Work instruction. Copy out exactly every line from the line containing "by rewrite (proj2 (Z.eqb_neq _ _) Hr')." until the records below end, inclusive of both boundary lines.

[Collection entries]
++++++++

(** A reservation in a full array returns [false] and keeps the mutex of the
    array: no operation on that array completes afterwards. *)
Theorem full_array_locks arr objs r :
  unlocked arr -> n_reserved arr = Z.of_nat (n_cells arr) -> r_object r <> 0 ->
  exists arr', sync_array_reserve_cell arr objs r = Ok (arr', objs, None) /\
    sync_array_validate arr' = Blocked /\
    forall i r', r_object r' <> 0 ->
      sync_array_free_cell arr' i = Blocked /\ sync_array_wait_begin arr' i = Blocked /\
      sync_array_reserve_cell arr' objs r' = Blocked /\
      sync_array_wake_threads_if_sema_free_low arr' objs = Blocked.
Proof.
  intros Hu Hfull Hobj. eexists. split; [by apply reserve_full|]. split; [done|].
  intros i r' Hr'. split_and!; try done. unfold sync_array_reserve_cell.
  by rewrite (proj2 (Z.eqb_neq _ _) Hr').
Qed.

(** ** The periodic wake-up *)

Lemma object_event_other type type' o e f e' :
  object_event type o = Some (e, f) ->
  fst <$> object_event type' (f e') = Some e' \/
  fst <$> object_event type' (f e') = fst <$> object_event type' o.
Proof.
  unfold object_event. intros H. repeat case_match; simplify_eq/=; by auto.
Qed.

Lemma object_event_words type o e f e' :
  object_event type o = Some (e, f) ->
  m_lock_word <$> as_mutex (f e') = m_lock_word <$> as_mutex o /\
  rw_lock_word <$> as_rw_lock (f e') = rw_lock_word <$> as_rw_lock o.
Proof. unfold object_event. intros H. repeat case_match; simplify_eq/=; done. Qed.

++++++++

Result of the task.
  by rewrite (proj2 (Z.eqb_neq _ _) Hr').
Qed.

(** ** The periodic wake-up *)

Lemma object_event_other type type' o e f e' :
  object_event type o = Some (e, f) ->
  fst <$> object_event type' (f e') = Some e' \/
  fst <$> object_event type' (f e') = fst <$> object_event type' o.
Proof.
  unfold object_event. intros H. repeat case_match; simplify_eq/=; by auto.
Qed.

Lemma object_event_words type o e f e' :
  object_event type o = Some (e, f) ->
  m_lock_word <$> as_mutex (f e') = m_lock_word <$> as_mutex o /\
  rw_lock_word <$> as_rw_lock (f e') = rw_lock_word <$> as_rw_lock o.
Proof. unfold object_event. intros H. repeat case_match; simplify_eq/=; done. Qed.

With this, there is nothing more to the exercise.